TASK TO COMPLETE: Return every line in the entries below where the word "QDrain" shows up.

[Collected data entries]
(* ===== verification/Lv2EventQueue.v ===== *)
(** LV2 event queues and ports (src/rpcs3/Emu/Cell/lv2/sys_event.cpp, sys_event.h).

    A queue buffers events until a thread receives them; a thread that finds it
    empty waits, and the next event goes to the registers of a waiter instead
    of the buffer.  Guest threads send through ports that are connected to the
    queue, host threads (timers, the graphics) directly.  The machine has one
    local queue of type SYS_PPU_QUEUE, its ports, and any number of threads.
    The theorems: every event that was accepted is received exactly once, in the
    order of the sends, or discarded by [drain]; no thread sleeps while there are
    events, and the buffers are never overrun; a port in use stays connected as
    long as the queue exists; and a run that uses a port after it was freed. *)
From Stdlib Require Import ZArith Lia Bool List.
From stdpp Require Import base option list numbers gmap.
From S2P Require Import Prelude Machine Lv2Queue Lv2Sync.
Local Open Scope Z_scope.
#[local] Set Warnings "-clear-no-such-hyp".

(** ** The machine *)

(** [lv2_event]: source, data1, data2, data3. *)
Definition lv2_event : Type := Z * Z * Z * Z.

Definition SYS_EVENT_QUEUE_DESTROY_FORCE : Z := 1.
Definition SYS_EVENT_PORT_LOCAL : Z := 1.
Definition SYS_EVENT_PORT_IPC : Z := 3.

(** A port; [p_queue] says whether [queue] points to the queue.  A destroyed
    port stays in the table with [p_alive] false: its name is not used again. *)
Record lv2_event_port := Port { p_type : Z; p_name : Z; is_busy : Z; p_queue : bool; p_alive : bool }.

(** The registers another thread writes: the result, and the event in
    [gpr[4]] to [gpr[7]]. *)
Record eregs := ERegs { e_gpr3 : Z; e_event : lv2_event }.

(** Where a thread is in a call: [Qr] in [receive], [Qt] in [tryreceive], [Qd]
    in [destroy], [Qn] in [send] through a port or by a host thread. *)
Inductive qpoint : Set :=
  | QIdle
  | QrLock (timeout : bool)                                       (* takes the mutex *)
  | QrSleep (timeout : bool)                                      (* in the loop on [ppu.state] *)
  | QrTimeout                                                     (* timed out, looks at [pq] *)
  | QrTimeoutSync                                                 (* [lock_unlock] *)
  | QrTimeoutLock                                                 (* takes the mutex to unqueue itself *)
  | QrReturned (code : Z) (event : Z * Z * Z * Z)
  | QtLock (size : Z)
  | QtReturned (code : Z) (events : list (Z * Z * Z * Z))
  | QDrain
  | QdWake                                                        (* holds the mutex, before the loop that wakes *)
  | QnSend (port : option Z) (event : Z * Z * Z * Z)              (* takes the mutex *)
  | QnStore (port : option Z) (event : Z * Z * Z * Z) (cpu : Z)   (* holds it, [cpu] is unlinked *)
  | QnWait (port : Z)                                             (* before [port->is_busy--] *)
  | QReturned (code : Z)
  | QrStopped                                                     (* marked [again] in the queue *)
  | QStopped.                                                     (* marked [again] outside of it *)

(** The last four fields only record the run: the events accepted, the events
    taken from the queue with the thread that got them ([None]: discarded), the
    events each thread returned with, and whether a freed port was accessed. *)
Record equeue := EQueue {
  eq_protocol : Z; eq_size : Z; eq_exists : bool; eq_mutex : option Z; eq_events : list lv2_event;
  eq_pq : Z; eq_cpus : threads; eq_regs : gmap Z eregs; eq_tag : Z; eq_ports : gmap Z lv2_event_port;
  eq_points : gmap Z qpoint; eq_signal : gset Z;
  eq_sent : list lv2_event; eq_taken : list (option Z * lv2_event); eq_got : gmap Z (list lv2_event); eq_freed_use : bool
}.

Definition qpc (s : equeue) (t : Z) : qpoint := at_point QIdle (eq_points s) t.
Definition ereg (rg : gmap Z eregs) (t : Z) : eregs := at_point (ERegs 0 (0, 0, 0, 0)) rg t.
Definition got (s : equeue) (t : Z) : list lv2_event := at_point [] (eq_got s) t.

Definition qgo (t : Z) (p : qpoint) (s : equeue) : equeue :=
  EQueue (eq_protocol s) (eq_size s) (eq_exists s) (eq_mutex s) (eq_events s) (eq_pq s) (eq_cpus s) (eq_regs s) (eq_tag s)
    (eq_ports s) (<[t := p]> (eq_points s)) (eq_signal s) (eq_sent s) (eq_taken s) (eq_got s) (eq_freed_use s).
Definition e_exists (b : bool) (s : equeue) : equeue :=
  EQueue (eq_protocol s) (eq_size s) b (eq_mutex s) (eq_events s) (eq_pq s) (eq_cpus s) (eq_regs s) (eq_tag s)
    (eq_ports s) (eq_points s) (eq_signal s) (eq_sent s) (eq_taken s) (eq_got s) (eq_freed_use s).
Definition e_mutex (m : option Z) (s : equeue) : equeue :=
  EQueue (eq_protocol s) (eq_size s) (eq_exists s) m (eq_events s) (eq_pq s) (eq_cpus s) (eq_regs s) (eq_tag s)
    (eq_ports s) (eq_points s) (eq_signal s) (eq_sent s) (eq_taken s) (eq_got s) (eq_freed_use s).
Definition e_queue (first : Z) (h : threads) (s : equeue) : equeue :=
  EQueue (eq_protocol s) (eq_size s) (eq_exists s) (eq_mutex s) (eq_events s) first h (eq_regs s) (eq_tag s)
    (eq_ports s) (eq_points s) (eq_signal s) (eq_sent s) (eq_taken s) (eq_got s) (eq_freed_use s).
Definition e_regs (rg : gmap Z eregs) (s : equeue) : equeue :=
  EQueue (eq_protocol s) (eq_size s) (eq_exists s) (eq_mutex s) (eq_events s) (eq_pq s) (eq_cpus s) rg (eq_tag s)
    (eq_ports s) (eq_points s) (eq_signal s) (eq_sent s) (eq_taken s) (eq_got s) (eq_freed_use s).
Definition e_tag (x : Z) (s : equeue) : equeue :=
  EQueue (eq_protocol s) (eq_size s) (eq_exists s) (eq_mutex s) (eq_events s) (eq_pq s) (eq_cpus s) (eq_regs s) x
    (eq_ports s) (eq_points s) (eq_signal s) (eq_sent s) (eq_taken s) (eq_got s) (eq_freed_use s).
Definition e_ports (m : gmap Z lv2_event_port) (s : equeue) : equeue :=
  EQueue (eq_protocol s) (eq_size s) (eq_exists s) (eq_mutex s) (eq_events s) (eq_pq s) (eq_cpus s) (eq_regs s) (eq_tag s)
    m (eq_points s) (eq_signal s) (eq_sent s) (eq_taken s) (eq_got s) (eq_freed_use s).
Definition e_signal (x : gset Z) (s : equeue) : equeue :=
  EQueue (eq_protocol s) (eq_size s) (eq_exists s) (eq_mutex s) (eq_events s) (eq_pq s) (eq_cpus s) (eq_regs s) (eq_tag s)
    (eq_ports s) (eq_points s) x (eq_sent s) (eq_taken s) (eq_got s) (eq_freed_use s).
Definition e_sent (ev : lv2_event) (s : equeue) : equeue :=
  EQueue (eq_protocol s) (eq_size s) (eq_exists s) (eq_mutex s) (eq_events s) (eq_pq s) (eq_cpus s) (eq_regs s) (eq_tag s)
    (eq_ports s) (eq_points s) (eq_signal s) (eq_sent s ++ [ev]) (eq_taken s) (eq_got s) (eq_freed_use s).
(** An event appended at the back and events taken from the front. *)
Definition e_push (ev : lv2_event) (s : equeue) : equeue :=
  e_sent ev (EQueue (eq_protocol s) (eq_size s) (eq_exists s) (eq_mutex s) (eq_events s ++ [ev]) (eq_pq s) (eq_cpus s) (eq_regs s) (eq_tag s)
    (eq_ports s) (eq_points s) (eq_signal s) (eq_sent s) (eq_taken s) (eq_got s) (eq_freed_use s)).
Definition e_take (who : option Z) (evs rest : list lv2_event) (s : equeue) : equeue :=
  EQueue (eq_protocol s) (eq_size s) (eq_exists s) (eq_mutex s) rest (eq_pq s) (eq_cpus s) (eq_regs s) (eq_tag s)
    (eq_ports s) (eq_points s) (eq_signal s) (eq_sent s) (eq_taken s ++ map (fun ev => (who, ev)) evs) (eq_got s) (eq_freed_use s).
Definition e_got (t : Z) (evs : list lv2_event) (s : equeue) : equeue :=
  EQueue (eq_protocol s) (eq_size s) (eq_exists s) (eq_mutex s) (eq_events s) (eq_pq s) (eq_cpus s) (eq_regs s) (eq_tag s)
    (eq_ports s) (eq_points s) (eq_signal s) (eq_sent s) (eq_taken s) (<[t := got s t ++ evs]> (eq_got s)) (eq_freed_use s).
Definition e_freed_use (s : equeue) : equeue :=
  EQueue (eq_protocol s) (eq_size s) (eq_exists s) (eq_mutex s) (eq_events s) (eq_pq s) (eq_cpus s) (eq_regs s) (eq_tag s)
    (eq_ports s) (eq_points s) (eq_signal s) (eq_sent s) (eq_taken s) (eq_got s) true.
Definition e_stop (t : Z) (s : equeue) : equeue := e_queue (eq_pq s) (alter set_again t (eq_cpus s)) s.

Definition qret (t code : Z) (s : equeue) : equeue := qgo t (QReturned code) s.

(** *** sys_event_queue_create

    The code, [CELL_OK] when a queue is made. *)
Definition SYS_PPU_QUEUE : Z := 1.
Definition SYS_SPU_QUEUE : Z := 2.
Definition queue_create (protocol type size : Z) : Z :=
  if (size <=? 0) || (size >? 127) then CELL_EINVAL
  else if negb (protocol =? SYS_SYNC_FIFO) && negb (protocol =? SYS_SYNC_PRIORITY) then CELL_EINVAL
  else if negb (type =? SYS_PPU_QUEUE) && negb (type =? SYS_SPU_QUEUE) then CELL_EINVAL
  else CELL_OK.

(** *** sys_event_queue_receive *)
Definition qr_call (t : Z) (timeout : bool) (s : equeue) : equeue :=
  let s' := e_regs (<[t := ERegs CELL_OK (e_event (ereg (eq_regs s) t))]> (eq_regs s)) s in
  if eq_exists s then qgo t (QrLock timeout) s' else qret t CELL_ESRCH s'.

(** [return not_an_error(ppu.gpr[3])], with the event in the registers. *)
Definition qr_end (t : Z) (s : equeue) : equeue :=
  let r := ereg (eq_regs s) t in
  qgo t (QrReturned (e_gpr3 r) (e_event r)) (if e_gpr3 r =? CELL_OK then e_got t [e_event r] s else s).

Definition qr_lock (t : Z) (timeout : bool) (s : equeue) : equeue :=
  match eq_events s with
  | [] =>
      let '(tag', first, h) := emplace (eq_tag s) (eq_cpus s) (eq_pq s) t in
      qgo t (QrSleep timeout) (e_tag tag' (e_queue first h s))
  | ev :: events =>
      let s' := e_take (Some t) [ev] events s in
      qr_end t (e_regs (<[t := ERegs (e_gpr3 (ereg (eq_regs s) t)) ev]> (eq_regs s)) s')
  end.

Definition qr_signal (t : Z) (s : equeue) : option equeue :=
  if bool_decide (t ∈ eq_signal s) then Some (qr_end t (e_signal (eq_signal s ∖ {[t]}) s)) else None.

Definition qr_stop (t : Z) (s : equeue) : option equeue :=
  l ← walk (eq_cpus s) (eq_pq s);
  Some (if mem_list t l then qgo t QrStopped (e_stop t s) else qr_end t s).

Definition qr_timeout (t : Z) (s : equeue) : equeue :=
  if eq_pq s =? 0 then qgo t QrTimeoutSync s else qgo t QrTimeoutLock s.

Definition qr_unqueue (t : Z) (s : equeue) : option equeue :=
  '(r, first, h) ← unqueue true (eq_cpus s) (eq_pq s) t;
  let s' := e_queue first h s in
  Some
    (if r =? 0 then qr_end t s'
     else qr_end t (e_regs (<[t := ERegs CELL_ETIMEDOUT (e_event (ereg (eq_regs s) t))]> (eq_regs s)) s')).

(** *** sys_event_queue_tryreceive *)
Definition qt_call (t size : Z) (s : equeue) : equeue :=
  if eq_exists s then qgo t (QtLock size) s else qgo t (QtReturned CELL_ESRCH []) s.

(** The loop over the queue; [None] is a store outside of [events], an array of
    127 elements. *)
Fixpoint take_events (size count : Z) (events dest : list lv2_event) : option (list lv2_event * list lv2_event) :=
  match events with
  | [] => Some (dest, [])
  | ev :: events' =>
      if count <? size then
        if count <? 127 then take_events size (count + 1) events' (dest ++ [ev]) else None
      else Some (dest, events)
  end.

Definition qt_lock (t size : Z) (s : equeue) : option equeue :=
  if eq_exists s then
    '(dest, events) ← take_events size 0 (eq_events s) [];
    Some (qgo t (QtReturned CELL_OK dest) (e_got t dest (e_take (Some t) dest events s)))
  else Some (qgo t (QtReturned CELL_ESRCH []) s).

(** *** sys_event_queue_drain *)
Definition q_drain_call (t : Z) (s : equeue) : equeue :=
  if eq_exists s then qgo t QDrain s else qret t CELL_ESRCH s.
Definition q_drain (t : Z) (s : equeue) : equeue := qret t CELL_OK (e_take None (eq_events s) [] s).

(** *** sys_event_queue_destroy *)
Definition qd_call (t mode : Z) (s : equeue) : option equeue :=
  if negb (mode =? 0) && negb (mode =? SYS_EVENT_QUEUE_DESTROY_FORCE) then Some (qret t CELL_EINVAL s)
  else if eq_exists s then
    if (mode =? 0) && negb (eq_pq s =? 0) then Some (qret t CELL_EBUSY s)
    else
      l ← walk (eq_cpus s) (eq_pq s);
      if existsb (is_again (eq_cpus s)) l then Some (qgo t QStopped (e_stop t s))
      else
        let s' := e_exists false s in
        Some (if eq_pq s =? 0 then qret t CELL_OK s' else qgo t QdWake (e_mutex (Some t) s'))
  else Some (qret t CELL_ESRCH s).

Definition qd_wake (t : Z) (s : equeue) : option equeue :=
  l ← walk (eq_cpus s) (eq_pq s);
  let rg := fold_left (fun rg u => <[u := ERegs CELL_ECANCELED (e_event (ereg rg u))]> rg) l (eq_regs s) in
  Some (qret t CELL_OK
          (e_mutex None (e_signal (eq_signal s ∪ list_to_set l) (e_regs rg (e_queue 0 (eq_cpus s) s))))).

(** *** lv2_event_queue::send *)
Definition qn_send (t : Z) (port : option Z) (ev : lv2_event) (s : equeue) : option equeue :=
  if negb (eq_exists s) then Some (qret t CELL_ENOTCONN s)
  else if eq_pq s =? 0 then
    Some (if Z.of_nat (length (eq_events s)) <? eq_size s then qret t CELL_OK (e_push ev s) else qret t CELL_EBUSY s)
  else
    '(cpu, first, h) ← schedule (eq_protocol s) true (eq_cpus s) (eq_pq s);
    let s' := e_queue first h s in
    Some
      (if is_again h cpu then
         match port with Some _ => qgo t QStopped (e_stop t s') | None => qret t CELL_EAGAIN s' end
       else qgo t (QnStore port ev cpu) (e_mutex (Some t) s')).

Definition port_busy (d : Z) (p : Z) (m : gmap Z lv2_event_port) : gmap Z lv2_event_port :=
  alter (fun x => Port (p_type x) (p_name x) (u64 (is_busy x + d)) (p_queue x) (p_alive x)) p m.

ANSWER FOR THIS EXERCISE:
  | QDrain
  if eq_exists s then qgo t QDrain s else qret t CELL_ESRCH s.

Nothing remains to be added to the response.